« Le numérique doit être intégré dans la relation patient-médecin »

« Le numérique doit être intégré dans la relation patient-médecin »

Intégrer le numérique dans la relation patient-médecin mais également dans tout le système de soin : tel est le défi à court terme du déploiement de la e-santé en France. Entretien avec Jacques Lucas, vice-président du Conseil National de l’Ordre des Médecins et délégué général aux systèmes d’information en santé, qui a pour mission d’accompagner le changement de la médecine 2.0.

Quel état des lieux dresse le Conseil National de l’Ordre des Médecins du déploiement de la e-santé en France ?

Télémédecine, télésanté, prises de rendez-vous en ligne, applications et objets connectés… La notion de e-santé reste encore un vaste fourre-tout, avec des outils numériques qui concernent aussi bien la santé que le bien-être. Cette confusion des genres contribue à susciter de l’incompréhension chez les patients et les médecins. Il faut donc clarifier le concept de e-santé, qui recoupe à la fois toutes les innovations numériques qui bouleversent l’accès à l’information médicale, les échanges de données, ou encore les nombreux objets connectés et applications qui changent la donne dans le secteur de la santé. Aujourd’hui, le numérique dans la santé n’est plus une simple perspective, mais bel et bien une réalité.

Quels freins existent encore et ralentissent le développement de la e-santé ?

Selon moi, le frein principal est la conception traditionnelle qui veut que l’exercice de la médecine soit la rencontre entre un médecin et un patient. Or le digital doit être intégré dans cette relation, notamment parce que le patient, déjà ultra connecté, va chercher les informations là où il souhaite les trouver : quand il vient consulter il a généralement déjà un avis ou des pistes d’informations, et quand il ressort d’une consultation, il peut également confronter le diagnostic et essayer de mieux comprendre ce qui lui a été dit. Tout l’enjeu est que le numérique soit perçu comme une plus-value de la part du patient et du médecin.

Quels sont les défis stratégiques de la e-santé en France ?

Le Conseil National de l’Ordre des Médecins veut actuellement se concentrer sur deux mesures prioritaires. D’abord, le développement d’un dossier informatisé de coordination des soins (aujourd’hui le DMP, dossier médical partagé), avec des données accessibles à tous les professionnels de santé. Pour ce faire, il faut que la gouvernance nationale fixe le cadre : échange, partage et protection des données de santé, identification des professionnels qui interviennent…

L’autre grand axe stratégique est le développement au niveau de la territorialité d’outils numériques très simples pour développer la télémédecine : il faut développer des pôles de santé pluri-professionnels et des moyens télémédicaux qui permettent l’échange des informations de santé.

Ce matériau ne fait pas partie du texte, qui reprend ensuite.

(** What a call can do to the store, by its completion. *)
Lemma server_action_cases {R} (endpoint : string) (input : JsObject) (st : Store) :
  let run := @server_action R _ P (@handleBackendRequest U P fetch R endpoint input) st in
  studio (snd run) = studio st /\ toasts (snd run) = toasts st /\
  match fst run with
  | Normal (Success out) =>
    exists request response,
      request_of P endpoint input = Resolved request /\
      dispatched st (snd run) request /\
      fetch request = Resolved response /\
      ok response = true /\ json response = Resolved out
  | Normal (Failure _) => True
  | Return _ => False
  | Throw e => serverActionTransport P = Some e /\ snd run = st
  end.
Proof.
  cbv zeta. rewrite server_action_run.
  destruct (serverActionTransport P) as [e|]; simpl; [auto|].
  destruct (request_of P endpoint input) as [request|e]; simpl; [|auto].
  destruct (fetch request) as [response|e] eqn:Hf; simpl; [|auto].
  repeat split.
  unfold result_of_response.
  destruct (ok response) eqn:Hok.
  - destruct (json response) as [out|e] eqn:Hj; [|exact I].
    exists request, response. repeat split; auto.
  - destruct (text response); exact I.
Qed.

End ActionCalls.

(** ** The mode dispatch of [handleGenerationSubmit] *)

Section GenerationDispatch.
Variable P : Platform.
Variable backendDesign : Fetch GenerateDesignOutput.

Lemma design_call_effect (input : JsObject) (st : Store) :
  dispatch_effect P backendDesign st
    (fst (design_call P backendDesign input st))
    (snd (design_call P backendDesign input st)).
Proof.
  unfold design_call, generateDesignAction, bind.
  pose proof (server_action_cases (R := unit) P backendDesign
                "/generate-design" input st) as H.
  cbv zeta in H.
  destruct (server_action P
              (handleBackendRequest P backendDesign "/generate-design" input) st)
    as [[[out|error]|[]|e] st1]; simpl in *.
  - destruct H as [Hs [Ht [request [response [_ H]]]]].
    rewrite Hs. repeat split; auto. exists request, response. exact H.
  - destruct H as [Hs [Ht _]]. auto.
  - destruct H as [_ [_ []]].
  - destruct H as [_ [_ [_ H]]]. exact H.
Qed.

Variable r : StudioState.
Lemma tracker_cannot_change_the_passes_witness :
  exists b1 w1' b2 w2',
    main stub_init steady 4 (source [raw 0; raw 1; raw 2] [-1; 113])
    = Some (Finished b1 w1') /\
    main stub_init lost 4 (source [raw 0; raw 1; raw 2] [-1; 113])
    = Some (Finished b2 w2') /\
    updated (rev (log w1')) = updated (rev (log w2')) /\
    count is_update (rev (log w1')) = count is_update (rev (log w2')) /\
    count is_sleep (rev (log w1')) = count is_sleep (rev (log w2')) /\
    frames w1' = frames w2' /\ keys w1' = keys w2'.
Proof.
  apply (tracker_cannot_change_the_passes unit unit stub_init steady stub_init lost
           4 (source [raw 0; raw 1; raw 2] [-1; 113])
           (source [raw 0; raw 1; raw 2] [-1; 113]) (raw 0) [raw 1; raw 2]);
    try reflexivity.
  - intros t f _. unfold drawable, fits_int. cbn. lia.
  - intros t f H. discriminate H.
  - simpl. lia.
Defined.
(** An exception leaves the body of [load_layers] before the counters are
    assigned, unless it comes from the closing removal of the empty groups. *)
Lemma load_layers_try_raised d src s e s1 :
  (forall p, exists p', prune p = Ret p') ->
  load_layers_try d src s = (Raise e, s1) -> same_counts s s1.
Proof.
  intros Hprune. unfold load_layers_try. cbv [mbind M_bind]. unfold m_bind at 1.
  match goal with |- context [match ?m s with _ => _ end] =>
    destruct (m s) as [[[]|e'] s2] eqn:Hfirst end.
  - destruct (llcheckgroup d); [|done].
    unfold remove_empty_groups. cbv [mbind M_bind m_bind m_get m_lift m_modify].
    by destruct (Hprune (project s2)) as [p' ->].
  - intros [= <- <-]. revert Hfirst.
    destruct (isfile src); [destruct (is_archive (llsource d))|destruct (isdir src)].
    + apply raised_before_count, process_compressed_file_counts.
    + unfold m_bind at 1.
      match goal with |- context [match ?m s with _ => _ end] =>
        assert (steps same_counts m) as Hpass
          by (pose proof (check_date_filter_counts d (info (source_file src))); untouched);
        specialize (Hpass s); destruct (m s) as [[pass|e0] s3] end; simpl in Hpass;
        [|by intros [= _ <-]].
      destruct pass; [|done].
      cbv [mbind M_bind m_bind m_modify mret M_ret m_ret].
      destruct (load_layer_returns d (info (source_file src)) None s3) as [b Hb].
      destruct (load_layer d (info (source_file src)) None s3) as [r s4].
      simpl in Hb. subst r. by destruct b.
    + apply raised_before_count, process_files_counts.
    + done.
Qed.

(** X21. When an exception stops the loading, the run shows the error and
    then reports that no layer was loaded of 0 files found, whatever was
    loaded before the exception; the layers loaded so far stay in the
    project and the controls are enabled again. *)
Theorem interrupted_load_reports_nothing (d : dialog) (src : source) (s s1 : state)
    (e : string) :
  str_bool (llsource d) = true ->
  llshp d || llgml d || llgpkg d || lltif d || llxslx d || lldbf d = true ->
  (forall p, exists p', prune p = Ret p') ->
  load_layers_try d src (set_counts 0 0 (set_controls false s)) = (Raise e, s1) ->
  exists s',
    load_layers d src s = (Ret tt, s') /\
    project s' = project s1 /\ controls s' = true /\
    dialogs s' = dialogs s1 ++
      [{| box_icon := Warning; box_title := "Errore";
          box_text := "Si è verificato un errore durante il caricamento: " +:+ e |};
       nothing_loaded 0].
Proof.
  intros Hsrc Htypes Hprune Hraise.
  destruct (load_layers_try_raised _ _ _ _ _ Hprune Hraise) as [Hl Ht]. simpl in Hl, Ht.
  unfold load_layers. rewrite Hsrc, Htypes. cbn [negb].
  cbv [mbind M_bind m_bind toggle_controls m_modify].
  unfold load_layers_guarded, m_finally, m_try. rewrite Hraise.
  unfold load_layers_except, load_layers_finally.
  cbv [mbind M_bind m_bind toggle_controls m_modify message_box_show m_get]. simpl.
  rewrite Hl, Ht. simpl. eexists. split; [done|]. simpl.
  by rewrite <- app_assoc.
Qed.
(** An object registered twice wraps a closure in a closure: the caller's
    function is called 600 ms after the message, not 300. *)
Example reused_object_nests :
  drag_ends
    (calls (play [(0, Ipc (Some 1) (Some (IPoint.mk 10 20))); (599, Idle)]
              sample_nested)) = [] /\
  drag_ends
    (calls (play [(0, Ipc (Some 1) (Some (IPoint.mk 10 20))); (600, Idle)]
              sample_nested)) = [DragEnd 7 (Some (IPoint.mk 10 20))].
Proof. split; vm_compute; reflexivity. Qed.

(** Two windows registered with one object share its closure: their
    messages, 100 ms apart, collapse into one call. *)
Example shared_object_shares_closure :
  drag_ends
    (calls (play [(0, Ipc (Some 1) (Some (IPoint.mk 10 20)));
                  (100, Ipc (Some 2) (Some (IPoint.mk 30 40)));
                  (1000, Idle)]
              sample_shared)) = [DragEnd 7 (Some (IPoint.mk 30 40))].
Proof. vm_compute. reflexivity. Qed.
Lemma join_cons (sep x : string) (l : list string) :
  l <> [] -> join sep (x :: l) = x +:+ sep +:+ join sep l.
Proof. destruct l; [congruence | reflexivity]. Qed.

Lemma join_middle (sep : string) (xs : list string) (y : string) (zs : list string) :
  exists a b, join sep (xs ++ y :: zs) = a +:+ y +:+ b.
Proof.
  induction xs as [|x xs [a [b IH]]].
  - exists "". destruct zs as [|z zs].
    + exists "". simpl. by rewrite append_empty_r.
    + eexists. rewrite app_nil_l, join_cons by discriminate. reflexivity.
  - exists (x +:+ sep +:+ a), b.
    rewrite <- app_comm_cons, join_cons by (by destruct xs).
    by rewrite IH, !append_assoc.
Qed.

Lemma join_snoc (sep : string) (l : list string) (x : string) :
  l <> [] -> join sep (l ++ [x]) = join sep l +:+ sep +:+ x.
Proof.
  induction l as [|y l IH]; [done | intros _].
  destruct l as [|z l]; [reflexivity |].
  change ((y :: z :: l) ++ [x]) with (y :: ((z :: l) ++ [x])).
  rewrite (join_cons sep y ((z :: l) ++ [x])) by (intros [=]).
  rewrite IH by discriminate.
  rewrite (join_cons sep y (z :: l)) by discriminate. by rewrite !append_assoc.
Qed.

Lemma join_length_app (sep : string) (l l' : list string) :
  (String.length (join sep l) <= String.length (join sep (l ++ l')))%nat.
Proof.
  induction l as [|x l IH]; [simpl; lia |].
  destruct l as [|y l].
  - destruct l' as [|z l']; [simpl; lia |].
    change ([x] ++ z :: l') with (x :: z :: l').
    rewrite (join_cons sep x (z :: l')) by discriminate.
    simpl. rewrite length_append. lia.
  - change ((x :: y :: l) ++ l') with (x :: ((y :: l) ++ l')).
    rewrite (join_cons sep x ((y :: l) ++ l')) by (intros [=]).
    rewrite (join_cons sep x (y :: l)) by discriminate.
    rewrite !length_append. lia.
Qed.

Nous pensons que le numérique doit être intégré dans le fonctionnement du système de soin, pour améliorer son efficience : en brisant par exemple les murs entre hospitalisation et ambulatoire, en apportant les outils numériques dans les territoires, en accompagnant le maintien à domicile de patients en fin de vie…

La e-santé est-elle également un levier d’amélioration de l’observance ?

Il est certain que les outils numériques peuvent améliorer l’observance mais attention cependant à ce que ce soit bien compris par les patients, et à ce que ces derniers ne perçoivent pas ces outils comme intrusifs. Il faut avant tout bien examiner les raisons pour lesquelles l’observance n’est pas assurée : c’est souvent parce qu’il y a eu au départ une faille, où les explications suffisantes n’ont pas été données ou comprises par le patient. Le dialogue et les nouveaux outils digitaux sont certainement deux leviers essentiels pour une meilleure observance.